Alla discussione hanno partecipato i sen. Martelli (Misto), Fenu (M5S), Monti (Misto), Elena Testor (FI), Ferrazzi (PD), Bagnai (L-SP), Lorefice (M5S), Perosino (FI), Loredana De Petris (Misto-LeU), Laura Garavini (IV), Isabella Rauti (FdI), D'Alfonso (PD), Candiani (L-SP), Pichetto Fratin (FI), Laura Bottici (M5S). Il Governo ha accolto la proposta di risoluzione n. 2 dei sen. Perilli (M5S), Marcucci (PD), Faraone (IV) e De Petris (Misto-LeU), mentre ha espresso parere contrario alle proposte n. 3 dei sen. Romeo (L-SP), Bernini (FI) e Ciriani (FdI) e n. 4 del sen. Candiani (L-SP). Hanno dichiarato voto favorevole alla risoluzione di maggioranza i sen. Casini (Aut), Loredana De Petris (Misto-LeU), Nencini (IV), Alfieri (PD) e Licheri (M5S). In dissenso dal Gruppo, sono intervenuti i sen. Grassi, Urraro,Paragone e Lucidi (M5S). Hanno annunciato voto favorevole alla risoluzione d'opposizione i sen. Urso (FdI), Salvini (L-SP), Malan (FI).

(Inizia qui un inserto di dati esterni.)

(** * SimpleDuration: the [Duration] value class of [src/duration.ts]

    A shallow embedding of the TypeScript class [Duration] together with the
    properties of its factories, accessors and arithmetic.

    Numbers.  A JavaScript [number] is modelled by [number] below: a
    rational, or one of the three special values [Infinity], [-Infinity] and
    [NaN] that the class itself manipulates ([Number.POSITIVE_INFINITY] in the
    constructor).  Two arithmetics are defined on it.  [Num] computes the
    exact result of each operation; the class over [Num] is the class in exact
    arithmetic, and it decides every property that depends on flags, checks,
    comparisons and the order of evaluation only.  [Num64] rounds each exact
    result to the nearest IEEE 754 binary64 value as JavaScript does; the class
    over [Num64] is module [Rounded], and it decides the properties that
    depend on what the arithmetic returns.

    Errors.  The class validates through the external package
    [@awkewainze/checkverify]; its four entry points used here are modelled in
    module [Check].

    Randomness.  [Math.random] is a stateful source of numbers in [0, 1); it is
    modelled by an explicit [RandomSource] that is threaded through
    [Duration.between]. *)

From Stdlib Require Import QArith Qround Qminmax Qpower ZArith Lia Lqa String Bool.
From Stdlib Require SpecFloat.

Local Open Scope Q_scope.

(** ** JavaScript numbers *)

Inductive number : Type :=
| Fin (q : Q)
| PosInf
| NegInf
| NaN.

Module Num.

(** Sign of a number, [None] for [NaN]. *)
Definition sign (x : number) : option comparison :=
  match x with
  | Fin q => Some (q ?= 0)
  | PosInf => Some Gt
  | NegInf => Some Lt
  | NaN => None
  end.
(** * capibmadm vpc key create

    A shallow embedding of cmd/capibmadm/cmd/vpc/key/create.go: the cobra
    command built by [CreateCommand] (its PreRunE and RunE closures) and the
    helper [createKey].

    The command talks to the outside world through a handful of
    collaborators (os.Open, ssh.ParseAuthorizedKey, vpc.NewV1Client,
    utils.GetAccountID, utils.GetResourceGroupID, VpcV1.CreateKey and the
    logger).  Each of them is a field of a [World]; every call the code makes
    is recorded, with its arguments and its result, in a trace of [event]s, so
    that "no remote call is made" and "the file is closed" are statements
    about that trace. *)

From Stdlib Require Import String Ascii List Bool NArith Lia.
Import ListNotations.
Open Scope string_scope.
Open Scope list_scope.

(** ** Go errors *)

(** An [error] is either an opaque message (errors.New, fmt.Errorf without a
    %w verb, any error a collaborator hands back) or the result of
    fmt.Errorf with one %w verb: the text before the verb, the wrapped error,
    the text after the verb. *)
Inductive error : Type :=
| errorString (s : string)
| wrapError (pre : string) (err : error) (post : string).

Fixpoint Error (e : error) : string :=
  match e with
  | errorString s => s
  | wrapError pre err post => (pre ++ Error err ++ post)%string
  end.

Definition Unwrap (e : error) : option error :=
  match e with
  | errorString _ => None
  | wrapError _ err _ => Some err
  end.

Module fmt.
(** fmt.Errorf(msg) with no verb. *)
Definition Errorf (msg : string) : error := errorString msg.
(** fmt.Errorf(pre ++ "%w" ++ post, err). *)
Definition Errorf_w (pre : string) (err : error) (post : string) : error :=
  wrapError pre err post.
End fmt.

(** ** Files and the line scanner *)

Module os.
(** An opened file, as far as this command can observe it: a descriptor,
    the bytes its reads deliver, and how the reads end, with the end of the
    file ([None]) or with a read error. *)
Record File : Type := {
  fd : nat;
  contents : string;
  readErr : option error
}.
End os.

Definition LF : ascii := "010"%char.
Definition CR : ascii := "013"%char.

Module bufio.
(** bufio.MaxScanTokenSize = 64 * 1024. *)
Definition MaxScanTokenSize : N := 65536.

Definition ErrTooLong : error := errorString "bufio.Scanner: token too long".

(** dropCR drops one terminal carriage return from the data. *)
Fixpoint dropCR (data : string) : string :=
  match data with
  | EmptyString => EmptyString
  | String c EmptyString => if Ascii.eqb c CR then EmptyString else data
  | String c rest => String c (dropCR rest)
  end.

Definition fits (line : string) : bool :=
  (N.of_nat (String.length line) <? MaxScanTokenSize)%N.

(** The tokens that successive calls of Scanner.Scan yield with the default
    split function ScanLines, and whether scanning stopped at a line that
    does not fit the buffer.  [cur] is the part of the current line already
    buffered.  A line ends at a newline; what is left when the input ends
    (at the end of the file or at a read error) is a last line if it is not
    empty. *)
Fixpoint scanFrom (cur : string) (data : string) : list string * bool :=
  match data with
  | EmptyString =>
      match cur with
      | EmptyString => ([], false)
      | _ => if fits cur then ([dropCR cur], false) else ([], true)
      end
  | String c rest =>
      if Ascii.eqb c LF then
        if fits cur then
          let (toks, long) := scanFrom EmptyString rest in
          (dropCR cur :: toks, long)
        else ([], true)
      else scanFrom (cur ++ String c EmptyString)%string rest
  end.

(** A Scanner run over a file to exhaustion: the texts of the successful
    Scan calls, and what Scanner.Err would report afterwards. *)
Definition Scan (f : os.File) : list string * option error :=
  let (toks, long) := scanFrom EmptyString (os.contents f) in
  (toks, if long then Some ErrTooLong else os.readErr f).
End bufio.

(** ** The VPC SDK types the command touches *)

Module vpcv1.
Record ResourceGroupIdentity : Type := { ID : option string }.

(** Pointer fields are options: [None] is nil. *)
Record CreateKeyOptions : Type := {
  Name : option string;
  PublicKey : option string;
  ResourceGroup : option ResourceGroupIdentity
}.

(** &vpcv1.CreateKeyOptions{} *)
Definition emptyCreateKeyOptions : CreateKeyOptions :=
  {| Name := None; PublicKey := None; ResourceGroup := None |}.

Definition SetName (o : CreateKeyOptions) (n : string) : CreateKeyOptions :=
  {| Name := Some n; PublicKey := PublicKey o; ResourceGroup := ResourceGroup o |}.

Definition SetPublicKey (o : CreateKeyOptions) (k : string) : CreateKeyOptions :=
  {| Name := Name o; PublicKey := Some k; ResourceGroup := ResourceGroup o |}.

Definition SetResourceGroup (o : CreateKeyOptions) (rg : ResourceGroupIdentity)
  : CreateKeyOptions :=
  {| Name := Name o; PublicKey := PublicKey o; ResourceGroup := Some rg |}.

(** vpcv1.Key; only its Name pointer is read. *)
Record Key : Type := { KeyName : option string }.

(** The client handle returned by vpc.NewV1Client. *)
Record VpcV1 : Type := { clientID : nat }.
End vpcv1.

Module iam.
Record Authenticator : Type := { ApiKey : string }.
End iam.

Module options.
(** Modelled from the spec: the options package (GlobalOptions and
    AddCommonFlags) is not among the sources.  The code reads
    GlobalOptions.VPCRegion; the spec lists --resource-group-name among the
    common flags, which AddCommonFlags can only store in the package's own
    state, since it is handed the command alone. *)
Record GlobalOptionsT : Type := {
  VPCRegion : string;
  ResourceGroupName : string
}.
End options.

(** ** Collaborators *)

Record World : Type := {
  os_Open : string -> error + os.File;
  (** ssh.ParseAuthorizedKey; the command keeps only its error result. *)
  ssh_ParseAuthorizedKey : string -> option error;
  vpc_NewV1Client : string -> error + vpcv1.VpcV1;
  iam_GetIAMAuth : iam.Authenticator;
  utils_GetAccountID : iam.Authenticator -> error + string;
  utils_GetResourceGroupID : string -> string -> error + string;
  (** VpcV1.CreateKey returns (key, response, err); the response is dropped. *)
  VpcV1_CreateKey :
    vpcv1.VpcV1 -> vpcv1.CreateKeyOptions -> option vpcv1.Key * option error
}.

(** ** Traces *)

Inductive event : Type :=
| EvOpen (path : string) (res : error + os.File)
| EvClose (f : os.File)
| EvParseAuthorizedKey (key : string) (res : option error)
| EvNewV1Client (region : string) (res : error + vpcv1.VpcV1)
| EvGetAccountID (res : error + string)
| EvGetResourceGroupID (name accountID : string) (res : error + string)
| EvCreateKey (opts : vpcv1.CreateKeyOptions)
              (res : option vpcv1.Key * option error)
| EvLogInfo (msg : string) (keysAndValues : list (string * string)).

(** How a Go function call ends: it returns, or it panics. *)
Inductive outcome (A : Type) : Type :=
| Returned (a : A)
| Panicked (msg : string).
Arguments Returned {A} a.
Arguments Panicked {A} msg.

(** A computation: its outcome and the calls it made, oldest first. *)
Definition M (A : Type) : Type := (outcome A * list event)%type.

Definition ret {A} (a : A) : M A := (Returned a, []).

Definition bind {A B} (m : M A) (k : A -> M B) : M B :=
  let (o, t) := m in
  match o with
  | Returned a => let (o', t') := k a in (o', t ++ t')
  | Panicked msg => (Panicked msg, t)
  end.

Definition panic {A} (msg : string) : M A := (Panicked msg, []).

(** A call of a collaborator: the event is logged, the result handed on. *)
Definition call {A} (ev : event) (res : A) : M A := (Returned res, [ev]).

(** Go's defer: the deferred call runs when the surrounding function ends,
    by a return or by a panic. *)
Definition defer {A} (deferred : M unit) (body : M A) : M A :=
  let (o, t) := body in (o, t ++ snd deferred).

(** *p : a nil pointer makes the Go runtime panic. *)
Definition deref {A} (p : option A) : M A :=
  match p with
  | Some a => ret a
  | None => panic "runtime error: invalid memory address or nil pointer dereference"
  end.

Declare Scope go_scope.
Delimit Scope go_scope with go.
Notation "x <- c ;; k" := (bind c (fun x => k))
  (at level 100, c at next level, right associativity) : go_scope.
Notation "c ;;; k" := (bind c (fun _ => k))
  (at level 100, right associativity) : go_scope.
Open Scope go_scope.

Definition result {A} (m : M A) : outcome A := fst m.
Definition trace {A} (m : M A) : list event := snd m.

(** ** The command *)

Record keyCreateOptions : Type := {
  name : string;
  publicKey : string;
  resourceGroupName : string
}.

(** The variables the closures of CreateCommand capture. *)
Record Captured : Type := {
  keyCreateOption : keyCreateOptions;
  filePath : string
}.

(** What the user typed. *)
Record CommandLine : Type := {
  (** --name; [None] when the flag is not given *)
  flagName : option string;
  (** --key-path *)
  flagKeyPath : string;
  (** --public-key *)
  flagPublicKey : string;
  (** the flags of options.AddCommonFlags *)
  GlobalOptions : options.GlobalOptionsT
}.

(** Flag parsing.  keyCreateOption starts as the zero value; StringVar binds
    --name to its name field, --key-path to filePath and --public-key to its
    publicKey field.  No flag is bound to the resourceGroupName field. *)
Definition parseFlags (cl : CommandLine) : Captured :=
  {| keyCreateOption :=
       {| name := match flagName cl with Some n => n | None => EmptyString end;
          publicKey := flagPublicKey cl;
          resourceGroupName := EmptyString |};
     filePath := flagKeyPath cl |}.

Definition flagsNotFound : error :=
  fmt.Errorf "the required flags either key-path of vpc key or the public-key within double quotation marks is not found".

(** The PreRunE closure, lines 66-71. *)
Definition PreRunE (c : Captured) : option error :=
  if Bool.eqb (publicKey (keyCreateOption c) =? EmptyString) (filePath c =? EmptyString)
  then Some flagsNotFound
  else None.

(** The message of the log line at line 128. *)
Definition createdMessage : string := "VPC Key created successfully,".

Section Handlers.
(** The collaborators, and the package variable options.GlobalOptions.  The
    context handed to the lookups is carried along untouched and left out. *)
Variable w : World.
Variable G : options.GlobalOptionsT.

Definition openFile (path : string) : M (error + os.File) :=
  call (EvOpen path (os_Open w path)) (os_Open w path).

Definition closeFile (f : os.File) : M unit :=
  call (EvClose f) tt.

Definition parseAuthorizedKey (key : string) : M (option error) :=
  call (EvParseAuthorizedKey key (ssh_ParseAuthorizedKey w key))
       (ssh_ParseAuthorizedKey w key).

Definition newV1Client (region : string) : M (error + vpcv1.VpcV1) :=
  call (EvNewV1Client region (vpc_NewV1Client w region))
       (vpc_NewV1Client w region).

Definition getAccountID (auth : iam.Authenticator) : M (error + string) :=
  call (EvGetAccountID (utils_GetAccountID w auth)) (utils_GetAccountID w auth).

Definition getResourceGroupID (rg accountID : string) : M (error + string) :=
  call (EvGetResourceGroupID rg accountID (utils_GetResourceGroupID w rg accountID))
       (utils_GetResourceGroupID w rg accountID).

Definition clientCreateKey (c : vpcv1.VpcV1) (o : vpcv1.CreateKeyOptions)
  : M (option vpcv1.Key * option error) :=
  call (EvCreateKey o (VpcV1_CreateKey w c o)) (VpcV1_CreateKey w c o).

Definition logInfo (msg : string) (kvs : list (string * string)) : M unit :=
  call (EvLogInfo msg kvs) tt.

(** Lines 126-130 of createKey: the remote call, the log line, the return. *)
Definition createKeyCall (vpcClient : vpcv1.VpcV1)
           (opts : vpcv1.CreateKeyOptions) : M (option error) :=
  r <- clientCreateKey vpcClient opts ;;
  let (key, err) := r in
  (match err with
   | None =>
       k <- deref key ;;
       n <- deref (vpcv1.KeyName k) ;;
       logInfo createdMessage [("key-name", n)]
   | Some _ => ret tt
   end) ;;;
  ret err.

(** createKey, lines 98-131. *)
Definition createKey (keyCreateOption : keyCreateOptions) : M (option error) :=
  r <- newV1Client (options.VPCRegion G) ;;
  match r with
  | inl err => ret (Some err)
  | inr vpcClient =>
      r <- getAccountID (iam_GetIAMAuth w) ;;
      match r with
      | inl err => ret (Some err)
      | inr accountID =>
          let opts := vpcv1.emptyCreateKeyOptions in
          let opts := vpcv1.SetName opts (name keyCreateOption) in
          let opts := vpcv1.SetPublicKey opts (publicKey keyCreateOption) in
          if negb (resourceGroupName keyCreateOption =? EmptyString) then
            r <- getResourceGroupID (resourceGroupName keyCreateOption) accountID ;;
            match r with
            | inl err => ret (Some err)
            | inr resourceGroupID =>
                let resourceGroup := {| vpcv1.ID := Some resourceGroupID |} in
                createKeyCall vpcClient (vpcv1.SetResourceGroup opts resourceGroup)
            end
          else createKeyCall vpcClient opts
      end
  end.

(** The scan loop: every token overwrites keyCreateOption.publicKey. *)
Definition scanLoop (keyCreateOption : keyCreateOptions) (toks : list string)
  : keyCreateOptions :=
  fold_left
    (fun o tok => {| name := name o; publicKey := tok;
                     resourceGroupName := resourceGroupName o |})
    toks keyCreateOption.

(** Lines 86-92 of RunE: format validation, then createKey. *)
Definition validateAndCreate (keyCreateOption : keyCreateOptions)
  : M (option error) :=
  perr <- parseAuthorizedKey (publicKey keyCreateOption) ;;
  match perr with
  | Some err => ret (Some (fmt.Errorf_w "the provided VPC key is invalid. " err " "))
  | None =>
      cerr <- createKey keyCreateOption ;;
      match cerr with
      | Some err => ret (Some err)
      | None => ret None
      end
  end.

Sul tema del Mes la risoluzione di maggioranza impegna il Governo a mantenere la logica di pacchetto e approfondire i punti critici (in particolare, escludere interventi restrittivi sulla detenzione di titoli di stato e le disposizioni che prevedono una contribuzione all'EDIS in base al rischio di portafoglio dei titoli di stato); ad assicurare il pieno coinvolgimento del Parlamento in tutti i passaggi del negoziato, sulla conclusione della riforma, e in una eventuale richiesta di attivazione del Mes.

La risoluzione d'opposizione chiedeva invece al Governo di riferire in modo chiaro e esaustivo alle Camere circa l'effettivo stato di avanzamento del negoziato; a coinvolgere il Parlamento in vista dell'Eurogruppo di gennaio; a non procedere ad adesione prima che siano discusse e risolte le criticità; a condizionare ogni decisione vincolante all'esclusione di riferimenti impliciti o espliciti alla ristrutturazione del debito, a dichiarare la propria contrarietà a ogni riferimento derivante dai parametri del Fiscal Compact.